10. The apparatus according to claim 9, characterized in that, The association information prediction module includes: The similarity calculation module is used to calculate the similarity between the tag interaction features and the resource content features corresponding to the multiple text regions respectively, and obtain multiple similarity information. The similarity information fusion module is used to perform information fusion processing on the multiple similarity information to obtain the predicted association information.

11. The apparatus according to claim 7, characterized in that, The label feature extraction module includes: The fifth extraction module is used to extract label features from the candidate labels based on the label feature extraction layer, and obtain the label extraction features of the candidate labels under multiple feature attributes; The transformation module is used to perform integer transformation processing on the extracted label features to obtain the transformed label features; A mapping module is used to map the label transformation features to label features of a target dimension; the target dimension is greater than the dimension of the label transformation features. The fourth determining module is used to determine the label features of the target dimension as the label attribute features.

12. A label determining device, characterized in that, include: The second acquisition module is used to acquire multiple predicted tags corresponding to the target multimedia resource; The multiple predicted labels are obtained by predicting labels for the target multimedia resources based on multiple preset label prediction models; the multiple preset label prediction models are trained based on different label prediction algorithms. Each of the multiple predicted labels carries a model identifier and confidence information. The model identifier is used to characterize the source information of the multiple predicted labels. The candidate label with a larger number of model identifiers carries higher confidence. The tag processing module is used to input the target multimedia resource and the multiple predicted tags into the target tag processing model for tag processing, and obtain the target association information corresponding to the target multimedia resource and the multiple predicted tags respectively; The target label processing model is obtained based on the label processing model training device as described in claim 7; The target label determination module is used to determine the target label from the multiple predicted labels based on the target association information corresponding to the target multimedia resource and the multiple predicted labels respectively.

13. An electronic device, characterized in that, The device includes a processor and a memory, the memory storing at least one instruction or at least one program, the at least one instruction or the at least one program being loaded and executed by the processor to implement the label processing model training method as described in any one of claims 1 to 5, or the label determination method as described in claim 6.
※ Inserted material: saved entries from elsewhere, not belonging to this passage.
Definition get_quality_profiles {H} (self : t H) : M (State H) Json :=
  response <- get self "/api/v3/qualityprofile" ;;
  Radarr.raise_for_status response ;;;
  Radarr.json response.

Fixpoint find_quality_profile {H} (profiles : list Json) (name : string)
  : M (State H) Json :=
  match profiles with
  | [] => ret JNull
  | profile :: rest =>
      profile_name <- lift_result (getitem profile "name") ;;
      lowered <- lift_result (lower_of profile_name) ;;
      if String.eqb lowered (lower name) then
        id <- lift_result (getitem profile "id") ;;
        set_quality_profile_id id ;;;
        ret id
      else find_quality_profile rest name
  end.

Definition get_quality_profile_id {H} (self : t H) (name : string)
  : M (State H) Json :=
  fun s =>
    if truthy (_quality_profile_id s) then (Return (_quality_profile_id s), s)
    else
      (profiles <- get_quality_profiles self ;;
       profiles <- lift_result (iterate profiles) ;;
       find_quality_profile profiles name) s.

Definition get_root_folders {H} (self : t H) : M (State H) Json :=
  response <- get self "/api/v3/rootfolder" ;;
  Radarr.raise_for_status response ;;;
  Radarr.json response.

Definition get_root_folder_path {H} (self : t H) (path : string)
  : M (State H) Json :=
  folders <- get_root_folders self ;;
  items <- lift_result (iterate folders) ;;
  found <- Radarr.find_root_folder items path ;;
  match found with
  | Some p => ret p
  | None =>
      (* Return first folder if path not found *)
      if truthy folders then
        first <- lift_result (getitem0 folders) ;;
        lift_result (getitem first "path")
      else ret JNull
  end.

Definition get_tags {H} (self : t H) : M (State H) Json :=
  response <- get self "/api/v3/tag" ;;
  Radarr.raise_for_status response ;;;
  Radarr.json response.

Fixpoint find_tag {H} (tags : list Json) (name : string)
  : M (State H) (option Json) :=
  match tags with
  | [] => ret None
  | tag :: rest =>
      label <- lift_result (getitem tag "label") ;;
      lowered <- lift_result (lower_of label) ;;
      if String.eqb lowered (lower name) then
        id <- lift_result (getitem tag "id") ;;
        set_tag_id id ;;;
        ret (Some id)
      else find_tag rest name
  end.

Definition get_or_create_tag {H} (self : t H) (name : string)
  : M (State H) Json :=
  fun s =>
    if truthy (_tag_id s) then (Return (_tag_id s), s)
    else
      (tags <- get_tags self ;;
       tags <- lift_result (iterate tags) ;;
       found <- find_tag tags name ;;
       match found with
       | Some id => ret id
       | None =>
           (* Create tag *)
           response <- post self "/api/v3/tag" (JDict [("label", JStr name)]) ;;
           Radarr.raise_for_status response ;;;
           body <- Radarr.json response ;;
           tag_id <- lift_result (getitem body "id") ;;
           set_tag_id tag_id ;;;
           ret tag_id
       end) s.

Definition get_series {H} (self : t H) : M (State H) Json :=
  response <- get self "/api/v3/series" ;;
  Radarr.raise_for_status response ;;;
  Radarr.json response.

Definition get_series_by_tvdb_id {H} (self : t H) (tvdb_id : Z)
  : M (State H) Json :=
  response <- get self (String.append "/api/v3/series?tvdbId=" (pretty tvdb_id)) ;;
  Radarr.raise_for_status response ;;;
  series_list <- Radarr.json response ;;
  if truthy series_list then lift_result (getitem0 series_list) else ret JNull.

Definition series_exists {H} (self : t H) (tvdb_id : Z) : M (State H) bool :=
  series <- get_series_by_tvdb_id self tvdb_id ;;
  ret (negb (is_JNull series)).

Definition lookup_series {H} (self : t H) (tvdb_id : Z) : M (State H) Json :=
  response <-
    get self (String.append "/api/v3/series/lookup?term=tvdb:" (pretty tvdb_id)) ;;
  if Response.status_code response =? 404 then ret JNull else
  Radarr.raise_for_status response ;;;
  results <- Radarr.json response ;;
  if truthy results then lift_result (getitem0 results) else ret JNull.

Definition add_series {H} (self : t H) (tvdb_id : Z)
    (root_folder' quality_profile' : option string)
    (tags : option (list string)) (monitored season_folder : bool)
    (series_type : string) (search_for_missing : bool) (monitor : string)
  : M (State H) Json :=
  (* Check if already exists *)
  already <- series_exists self tvdb_id ;;
  if (already : bool) then get_series_by_tvdb_id self tvdb_id else
  (* Lookup series *)
  series_data <- lookup_series self tvdb_id ;;
  if negb (truthy series_data) then ret JNull else
  (* Get quality profile ID *)
  let profile_name := or_default quality_profile' (quality_profile self) in
  profile_id <- get_quality_profile_id self profile_name ;;
  if negb (truthy profile_id) then ret JNull else
  (* Get root folder *)
  folder <- get_root_folder_path self
              (or_default root_folder' (root_folder self)) ;;
  if negb (truthy folder) then ret JNull else
  (* Get tag IDs *)
  tag_ids <- map_M (get_or_create_tag self)
               (if truthy tags then default [] tags else [default_tag self]) ;;
  (* Build request *)
  series_data <- lift_result
    (update_of series_data
       [("rootFolderPath", folder);
        ("qualityProfileId", profile_id);
        ("monitored", JBool monitored);
        ("seasonFolder", JBool season_folder);
        ("seriesType", JStr series_type);
        ("tags", JList tag_ids);
        ("addOptions",
         JDict [("monitor", JStr monitor);
                ("searchForMissingEpisodes", JBool search_for_missing);
                ("searchForCutoffUnmetEpisodes", JBool false)])]) ;;
  response <- post self "/api/v3/series" series_data ;;
  if Response.status_code response =? 201 then
    result <- Radarr.json response ;;
    lift_result (getitem result "title") ;;;
    lift_result (getitem result "year") ;;;
    ret result
  else ret JNull.

Definition get_status {H} (self : t H) : M (State H) Json :=
  response <- get self "/api/v3/system/status" ;;
  Radarr.raise_for_status response ;;;
  Radarr.json response.

Definition health_check {H} (self : t H) : M (State H) bool :=
  try_except (get_status self ;;; ret true) (fun _ => ret false).

(** The client as the dispatcher uses it: [add_series(tvdb_id=.., tags=..)]
    with the other arguments at their defaults. *)
Definition client {H} (self : t H) : SonarrClient.t (State H) :=
  SonarrClient.mk (fun tvdb_id tags =>
    r <- add_series self tvdb_id None None tags true true "standard" true
           "all" ;;
    ret (if is_JNull r then None else Some r)).
End Sonarr.

(** ** [JellyfinClient] over HTTP ([jfc.clients.jellyfin]): collections *)

(** [obj.get(key, default)] *)
Definition get_of (obj : Json) (key : string) (default : Json) : Result Json :=
  match obj with
  | JDict kv => Return (match assoc_get kv key with
                        | Some v => v
                        | None => default
                        end)
  | _ => Raise (Exception "AttributeError" "get")
  end.

(** [obj[key] = value] *)
Definition setitem (obj : Json) (key : string) (value : Json) : Result Json :=
  match obj with
  | JDict kv => Return (JDict (assoc_set kv key value))
  | _ => Raise TypeError
  end.

Module Jellyfin.
Record t (H : Type) := mk {
  (** [httpx.AsyncClient.request] against the Jellyfin server, with the
      query parameters and the JSON body *)
  request : Method -> string -> list (string * Json) -> option Json
            -> M H Response.t
}.
Arguments mk {H}. Arguments request {H}.

Record Sent := mkSent {
  sent_method : Method;
  sent_endpoint : string;
  sent_params : list (string * Json);
  sent_json : option Json
}.

Record State (H : Type) := mkState { server : H; sent : list Sent }.
Arguments mkState {H}. Arguments server {H}. Arguments sent {H}.

Definition connect {H} (h : H) : State H := mkState h [].

Definition _request {H} (self : t H) (method : Method) (endpoint : string)
    (params : list (string * Json)) (json : option Json)
  : M (State H) Response.t :=
  fun s =>
    let '(r, h') := request self method endpoint params json (server s) in
    (r, mkState h' (sent s ++ [mkSent method endpoint params json])).

Definition get_libraries {H} (self : t H) : M (State H) Json :=
  response <- _request self GET "/Library/VirtualFolders" [] None ;;
  Radarr.raise_for_status response ;;;
  Radarr.json response.

Definition get_collections {H} (self : t H) (library_id : option string)
  : M (State H) Json :=
  let params := [("IncludeItemTypes", JStr "BoxSet");
                 ("Recursive", JBool true);
                 ("Fields", JStr "ChildCount")] in
  let params :=
    if truthy library_id
    then params ++ [("ParentId", JStr (default "" library_id))]
    else params in
  response <- _request self GET "/Items" params None ;;
  Radarr.raise_for_status response ;;;
  body <- Radarr.json response ;;
  lift_result (get_of body "Items" (JList [])).

Definition get_collection {H} (self : t H) (collection_id : string)
  : M (State H) Json :=
  response <- _request self GET (String.append "/Items/" collection_id) []
                None ;;
  if Response.status_code response =? 200 then Radarr.json response
  else ret JNull.

Definition get_collection_items {H} (self : t H) (collection_id : string)
  : M (State H) (list Json) :=
  let params := [("ParentId", JStr collection_id);
                 ("Fields", JStr "ProviderIds")] in
  response <- _request self GET "/Items" params None ;;
  Radarr.raise_for_status response ;;;
  body <- Radarr.json response ;;
  items <- lift_result (get_of body "Items" (JList [])) ;;
  items <- lift_result (iterate items) ;;
  map_M (fun item => lift_result (getitem item "Id")) items.

Definition create_collection {H} (self : t H) (name : string)
    (item_ids : option (list string)) : M (State H) Json :=
  let params := [("Name", JStr name)] in
  let params :=
    if truthy item_ids
    then params ++ [("Ids", JStr (String.concat "," (default [] item_ids)))]
    else params in
  response <- _request self POST "/Collections" params None ;;
  Radarr.raise_for_status response ;;;
  body <- Radarr.json response ;;
  lift_result (get_of body "Id" JNull).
14. A computer storage medium, characterized in that, The storage medium stores at least one instruction or at least one program segment, which is loaded and executed by a processor according to any one of claims 1 to 5, or according to claim 6, the label processing model training method.

15. A computer program product, characterized in that, The computer program product includes computer instructions stored in a computer-readable storage medium; a processor of a computer device reads the computer instructions from the computer-readable storage medium and executes the computer instructions, causing the computer device to perform the label processing model training method as described in any one of claims 1 to 5, or the label determination method as described in claim 6.